Introduction to Statistical Learning [syllabus]
This course is designed to introduce students to the field of statistical learning, an essential toolset for making sense of the vast and complex data sets that have emerged in fields ranging from biology to finance to marketing to astrophysics in the past twenty years. This class will present a number of important modeling and prediction techniques that are staples in the fields of machine learning, artificial intelligence, and data science (more broadly). Unlike a standalone machine learning class, special attention will be given to the statistical underpinnings of common methods. This class will consist of 4 parts:
- A review of probability theory and an introduction to maximum likelihood estimation: probability theory review, Bayes' rule, maximum likelihood estimation, model fitting, model comparison, predictive accuracy, overfitting
- Regression as a predictive task and general model fitting: review of linear regression, cross validation and leave-one-out cross validation, bootstrapping, alternative prediction methods for continuous outcomes, sparse regression (Ridge, LASSO, and Elastic Net), non-linear methods, tree-based methods
- Classification methods: K-nearest neighbors, naïve Bayes classifiers, linear discriminants, logistic regression, support vector machines, deep learning
- Unsupervised methods: Principal components analysis, clustering (generative and geometric), hierarchical clustering, factor analyzers, semi-supervised methods
Introduction to Bayesian Statistics [syllabus]

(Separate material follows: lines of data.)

Definition quota_exceeded (owner : str) (used quota would_add : Z) : ApiError :=
  mkApiError 429 (lit "storage quota exceeded for owner '" ++ owner ++ lit "': " ++ to_string used
    ++ lit " bytes stored + " ++ to_string would_add ++ lit " new would exceed the " ++ to_string quota
    ++ lit "-byte limit").

(** ** Service and state *)

Record Service (A : Type) := mkService {
  authz : A;
  transfer_secret : bytes;
  public_base_url : str;
  default_quota_bytes : option Z;
  admin_token : option bytes;
}.
Arguments authz {A} _.
Arguments transfer_secret {A} _.
Arguments public_base_url {A} _.
Arguments default_quota_bytes {A} _.
Arguments admin_token {A} _.

Inductive Metric :=
  | XORBS_UPLOADED (deduplicated : bool)
  | UPLOAD_BYTES (n : Z) (kind : string)
  | SHARDS_UPLOADED
  | RECONSTRUCTIONS_SERVED.

(** [clock i] is what the [i]-th reading of the system clock answers. *)
Record Server (B M : Type) := mkServer {
  sv_blobs : B;
  sv_meta : M;
  sv_metrics : list Metric;
  sv_clock : nat → Z;
  sv_reads : nat;
}.
Arguments mkServer {B M} _ _ _ _ _.
Arguments sv_blobs {B M} _.
Arguments sv_meta {B M} _.
Arguments sv_metrics {B M} _.
Arguments sv_clock {B M} _.
Arguments sv_reads {B M} _.

Definition set_blobs {B M} (b : B) (s : Server B M) := mkServer b (sv_meta s) (sv_metrics s) (sv_clock s) (sv_reads s).
Definition set_meta {B M} (m : M) (s : Server B M) := mkServer (sv_blobs s) m (sv_metrics s) (sv_clock s) (sv_reads s).

(** Requests: the headers in order, and the methods the routes tell apart. *)
Definition Headers := list (str * bytes).
Definition header_get (hs : Headers) (name : str) : option bytes :=
  snd <$> head (filter (λ p, p.1 = name) hs).
Inductive Method := GET | HEAD | POST | PUT | OTHER_METHOD.
#[global] Instance Method_eq_dec : EqDecision Method.
Proof. solve_decision. Defined.

Definition parse_hf_repo_type (seg : str) : outcome ApiError RepoType :=
  if decide (seg = lit "models") then Ok Model
  else if decide (seg = lit "datasets") then Ok Dataset
  else if decide (seg = lit "spaces") then Ok Space
  else Err (bad_req (lit "unknown repo type segment: " ++ seg)).

Definition parse_hf_token_scope (seg : str) : outcome ApiError Scope :=
  if decide (seg = lit "bale-read-token") then Ok Read
  else if decide (seg = lit "bale-write-token") then Ok Write
  else Err (bad_req (lit "unknown token segment: " ++ seg)).

Definition parse_owner_name (repo : str) : outcome ApiError RepoRef :=
  on ← ok_or (bad_req (lit "repo must be 'owner/name'")) (split_once repo x2f);
  match on with
  | (_ :: _, _ :: _) => Ok (mkRepoRef Model repo (lit "main"))
  | _ => Err (bad_req (lit "repo must be 'owner/name'"))
  end.

(** [is_ascii_graphic]: 0x21 to 0x7e.  The other bytes of a UTF-8 text are the
    ones above 0x7f, which no kept character has. *)
Definition sanitize_filename (name : str) : str :=
  filter (λ c, negb (bool_decide (c = x22 ∨ c = x5c)) = true)
    (filter (λ c, in_range c 33 126 || bool_decide (c = x20) = true) name).

(** One download query and one transfer query. *)
Record FileDownloadQuery := mkFileDownloadQuery { fq_token : str; fq_repo : str; fq_filename : option str }.
Record TransferQuery := mkTransferQuery { tq_s : Z; tq_e : Z; tq_x : Z; tq_sig : str }.
Record SignedRange := mkSignedRange { hash_hex : str; sr_start : Z; end_inclusive : Z; sr_exp : Z }.

Definition ct_eq (a b : bytes) : bool :=
  let acc := as_u32 (Z.lxor (len a) (len b)) in
  foldl (λ acc p, Z.lor acc (Z.lxor (byte_to_Z p.1) (byte_to_Z p.2))) acc (zip a b) =? 0.

(** Responses whose head matters. *)
Record Transfer := mkTransfer { tr_status : Z; tr_length : Z; tr_content_range : str; tr_body : bytes }.
Record Download := mkDownload {
  dl_status : Z; dl_content_type : str; dl_length : Z; dl_disposition : option str;
  dl_terms : list FileTerm }.

Section http.
Context {B M A : Type} `{!BlobStore B} `{!MetadataStore M} `{!RepoAuthz A}.
(** [xet_core_structures], as in the xorb checker. *)
Context {MerkleHash : Type} `{!EqDecision MerkleHash}.
Variable merkle_from : Hash32 → MerkleHash.
Variable compute_data_hash : bytes → MerkleHash.
Variable compute_xorb_merkle_hash : list (MerkleHash * Z) → MerkleHash.
Variable decompress_from_slice : CompressionScheme → bytes → outcome str bytes.
(** The crates blake3, sha2 and hmac, hex, and the JWT payload reader (base64 and
    serde_json): the [FilenameSHA256] field, empty when it is absent. *)
Variable blake3_hash sha256_digest : bytes → vec byte HASH_LEN.
Variable hmac_sha256 : bytes → bytes → vec byte HASH_LEN.
Variable hex_encode : bytes → str.
Variable hex_decode : str → option bytes.
Variable b64_decode : str → option bytes.
Variable payload_from_slice : bytes → option str.
(** [HeaderValue::to_str] and [HeaderValue::try_from]. *)
Variable to_str : bytes → option str.
Variable HeaderValue_try_from : str → outcome str bytes.

Abbreviation St := (Server B M).
Abbreviation H := (ST St ApiError).

Definition blobs {X} (m : ST B CoreError X) : H X := st_map_err ApiError_from (zoom sv_blobs set_blobs m).
Definition meta {X} (m : ST M CoreError X) : H X := st_map_err ApiError_from (zoom sv_meta set_meta m).
Definition count (e : Metric) : H unit := modify (λ s,
  mkServer (sv_blobs s) (sv_meta s) (sv_metrics s ++ [e]) (sv_clock s) (sv_reads s)).
Definition now_unix : H Z := λ s,
  (Ok (Z.max 0 (sv_clock s (sv_reads s))),
   mkServer (sv_blobs s) (sv_meta s) (sv_metrics s) (sv_clock s) (S (sv_reads s))).
Definition decode_path (what : string) (s : str) : H Hash32 :=
  lift (map_err (λ e, bad_req (lit what ++ HexError_display e)) (decode_hash s)).

(** ** Bearers *)

Definition auth_middleware {R} (svc : Service A) (method : Method) (headers : Headers)
    (next : TokenClaims → H R) : H R :=
  raw ← lift (ok_or (unauthorized "missing bearer") (header_get headers (lit "authorization") ≫= to_str));
  token ← lift (ok_or (unauthorized "expected 'Bearer <token>'") (strip_prefix raw (lit "Bearer ")));
  claims ← lift (map_err ApiError_from (verify_xet_token (authz svc) token));
  if bool_decide (method = POST) && bool_decide (claim_scope claims = Read)
  then throw (mkApiError 403 (lit "this endpoint requires a write-scope token"))
  else next claims.

Definition bearer (headers : Headers) : option str :=
  raw ← header_get headers (lit "authorization");
  v ← to_str raw;
  strip_prefix v (lit "Bearer ").

Definition issue_xet_token (svc : Service A) (type_seg ns name tok_seg rev : str) (headers : Headers)
    : H XetTokenResponse :=
  repo_type ← lift (parse_hf_repo_type type_seg);
  scope ← lift (parse_hf_token_scope tok_seg);
  let repo := mkRepoRef repo_type (ns ++ lit "/" ++ name) rev in
  hub_bearer ← lift (ok_or (unauthorized "missing hub bearer token") (bearer headers));
  user ← lift (map_err ApiError_from (check_repo_access (authz svc) hub_bearer repo scope));
  te ← lift (map_err ApiError_from (mint_xet_token (authz svc) user repo scope));
  mret (mkXetTokenResponse te.1 te.2 (public_base_url svc)).

Definition require_admin_or_owner (svc : Service A) (headers : Headers) (owner_name : str) : H unit :=
  bearer ← lift (ok_or (unauthorized "missing bearer") (bearer headers));
  let is_admin :=
    match admin_token svc, hex_decode (trim bearer) with
    | Some admin, Some presented => ct_eq presented admin
    | _, _ => false
    end in
  if is_admin : bool then mret tt
  else
    claims ← lift (map_err ApiError_from (verify_xet_token (authz svc) bearer));
    if negb (bool_decide (owner (claim_repo claims) = owner_name))
    then throw (mkApiError 403 (lit "token not scoped to this owner"))
    else mret tt.

(** ** Quotas and usage *)

Definition effective_quota (default : option Z) (owner : str) : H (option Z) :=
  q ← meta (get_owner_quota owner);
  match q with
  | Some n => mret (Some n)
  | None => mret default
  end.

Definition get_owner_usage (svc : Service A) (owner : str) (headers : Headers) : H OwnerUsageResponse :=
  _ ← require_admin_or_owner svc headers owner;
  raw ← meta (raw_bytes_for_owner owner);
  stored ← meta (stored_bytes_for_owner owner);
  quota ← effective_quota (default_quota_bytes svc) owner;
  mret (mkOwnerUsageResponse owner raw stored (saturating_sub raw stored) quota).

Definition get_repo_usage (svc : Service A) (owner repo : str) (headers : Headers) : H RepoUsageResponse :=
  _ ← require_admin_or_owner svc headers owner;
  let repo_id := owner ++ lit "/" ++ repo in
  raw ← meta (raw_bytes_for_repo repo_id);
  stored ← meta (stored_bytes_for_repo repo_id);
  exclusive ← meta (exclusive_stored_bytes_for_repo repo_id);
  mret (mkRepoUsageResponse repo_id raw stored (saturating_sub raw stored) exclusive).

(** [StatusCode::NO_CONTENT] on success. *)
Definition put_owner_quota (svc : Service A) (owner : str) (headers : Headers) (body : SetOwnerQuotaRequest)
    : H Z :=
  admin ← lift (ok_or (not_found "admin endpoint disabled") (admin_token svc));
  raw ← lift (ok_or (unauthorized "missing admin bearer") (bearer headers));
  presented ← lift (ok_or (unauthorized "admin token not hex") (hex_decode (trim raw)));
  if negb (ct_eq presented admin) then throw (unauthorized "bad admin token")
  else
    _ ← meta (set_owner_quota owner (limit_bytes body));
    mret 204.

(** ** Signed transfer URLs *)

Definition signed_message (r : SignedRange) : bytes :=
  hash_hex r ++ lit "|" ++ to_string (sr_start r) ++ lit "|" ++ to_string (end_inclusive r)
    ++ lit "|" ++ to_string (sr_exp r).

Definition sign (secret : bytes) (r : SignedRange) : str :=
  hex_encode (vec_to_list (hmac_sha256 secret (signed_message r))).

Definition signed_url (base xorb_hex : str) (start end_inclusive exp : Z) (sig : str) : str :=
  base ++ lit "/xorb/default/" ++ xorb_hex ++ lit "?s=" ++ to_string start ++ lit "&e="
    ++ to_string end_inclusive ++ lit "&x=" ++ to_string exp ++ lit "&sig=" ++ sig.

Definition build_signed_url (base : str) (secret : bytes) (xorb_hex : str) (start end_inclusive : Z) : H str :=
  now ← now_unix;
  let exp := as_u64 (now + SIGNATURE_TTL_SECS) in
  let sig := sign secret (mkSignedRange xorb_hex start end_inclusive exp) in
  mret (signed_url base xorb_hex start end_inclusive exp sig).

Definition parse_byte_range_header (v : bytes) : outcome str (Z * Z) :=
  s ← ok_or (lit "invalid Range header") (to_str v);
  rest ← ok_or (lit "expected 'bytes=' prefix") (strip_prefix s (lit "bytes="));
  ab ← ok_or (lit "expected 'bytes=X-Y'") (split_once rest x2d);
  start ← ok_or (lit "bad start") (parse_u64 (trim ab.1));
  end_ ← ok_or (lit "bad end") (parse_u64 (trim ab.2));
  if end_ <? start then Err (lit "inverted range") else mret (start, end_).

Definition get_xorb_transfer (svc : Service A) (hash_hex : str) (q : TransferQuery) (headers : Headers)
    : H Transfer :=
  h ← decode_path "malformed xorb hash: " hash_hex;
  let expected := sign (transfer_secret svc) (mkSignedRange hash_hex (tq_s q) (tq_e q) (tq_x q)) in
  if negb (ct_eq expected (tq_sig q)) then throw (unauthorized "bad signature")
  else
    now ← now_unix;
    if tq_x q <? now then throw (unauthorized "signature expired")
    else
      range_header ← lift (ok_or (unauthorized "Range header required") (header_get headers (lit "range")));
      r ← lift (map_err bad_req (parse_byte_range_header range_header));
      if negb (r.1 =? tq_s q) || negb (r.2 =? tq_e q)
      then throw (unauthorized "Range header does not match signed range")
      else
        body ← blobs (get_xorb_range (newtype h) (tq_s q) (as_u64 (tq_e q + 1)));
        range ← lift (map_err (λ e, mkApiError 500 (lit "content-range: " ++ e))
          (HeaderValue_try_from (lit "bytes " ++ to_string (tq_s q) ++ lit "-" ++ to_string (tq_e q) ++ lit "/*")));
        mret (mkTransfer 206 (len body) range body).

(** ** Uploads *)

Definition verify_body : bytes → XorbHash → outcome XorbVerifyError unit :=
  verify_xorb_body merkle_from compute_data_hash compute_xorb_merkle_hash decompress_from_slice.

Definition layout_rows (frames : list XorbChunkFrame) : list XorbFrameRow :=
  imap (λ i f, mkXorbFrameRow (as_u32 (Z.of_nat i)) (on_disk_start f) (on_disk_len f) (uncompressed_len f)) frames.

Definition upload_xorb (svc : Service A) (claims : TokenClaims) (hash_hex : str) (body : bytes)
    : H UploadXorbResponse :=
  hash ← decode_path "malformed xorb hash: " hash_hex;
  let xorb : XorbHash := newtype hash in
  if MAX_BODY_BYTES <? len body then throw (bad_req (lit "xorb exceeds 64 MiB limit"))
  else
    let owner := owner (claim_repo claims) in
    quota ← effective_quota (default_quota_bytes svc) owner;
    _ ← match quota with
        | Some quota =>
            xorb_already_exists ← blobs (blob_exists xorb);
            if xorb_already_exists : bool then mret tt
            else
              used ← meta (stored_bytes_for_owner owner);
              if quota <? saturating_add used (len body)
              then throw (quota_exceeded owner used quota (len body)) else mret tt
        | None => mret tt
        end;
    frames ← lift (map_err (λ e, bad_req (lit "malformed xorb body: " ++ XorbParseError_display e))
               (parse_xorb_frames body));
    let layout := layout_rows frames in
    _ ← lift (map_err (λ e, match e with
          | HashMismatch => bad_req (lit "xorb body does not match URL hash")
          | other => bad_req (lit "xorb body verification failed: " ++ XorbVerifyError_display other)
          end) (verify_body body xorb));
    _ ← meta (register_xorb_layout xorb layout);
    was_inserted ← blobs (put_xorb xorb body);
    _ ← count (XORBS_UPLOADED (negb was_inserted));
    _ ← count (UPLOAD_BYTES (len body) "xorb");
    mret (mkUploadXorbResponse was_inserted).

This course is designed to introduce students to Bayesian methods for data analysis. While this course is largely an applied course, it is intended to provide modeling and computational tools to its students so that they will be able to implement the methods presented and develop new models for analyzing original data. The course will consist of three parts:
- A review of probability theory and an introduction to the basic tools needed for Bayesian statistics including Bayes' theorem, maximum likelihood, prior elicitation, conjugacy, decision theory, model comparison, and other topics that form the basis of the recipe for Bayesian data analysis.
- An overview of modern computational approaches used to perform statistical inference for Bayesian models including Markov Chain Monte Carlo methods, Hamiltonian Monte Carlo, variational approximations, and other computational tools that are used for Bayesian inference.
- An introduction to modern problems in Bayesian statistics and the usage of Bayesian methods in machine learning. Topics discussed will include regression, regularization, latent variable estimation, and other important statistical domains where Bayesian methods provide solutions to long-standing problems.
Introduction to Research Design [syllabus]
An undergraduate course. Introduces methods of scientific inquiry targeted to quantative social science majors. Introduces concepts of correlation and regression leading to causal inference through the potential outcomes framework and the predictive foundations of machine learning. Topics covered include: Experiments, Regression and Matching, Difference in Differences, Regression Discontinuity, Predictive Modeling and Machine Learning, Bayesian Inference.
Computational Methods for the Social Sciences [lectures] [syllabus]
A second course in computational methods for exploration and analysis of social science data. Introduction of a number of advanced computational techniques in R including parallelization, SQL-like syntax for large data sets, statistical sampling via Monte Carlo, and a light introduction to text analysis.
Math Camp [notes1] [notes2] [syllabus]
An introductory course for incoming political science PhD students. Introduces basic notions of probability and statistics such as probability measures, applied probability, conditional probability, expectations, density functions, and concepts of linear algebra.
A Quick Introduction to Bayesian Statistics [lecture]
A two-week lecture series introducing some basic concepts of Bayesian statistics given as a part of University of Michigan's statistical learning workshop. A brief overview of key concepts in Bayesian statistics and an introduction to conjugacy and kernel matching methods.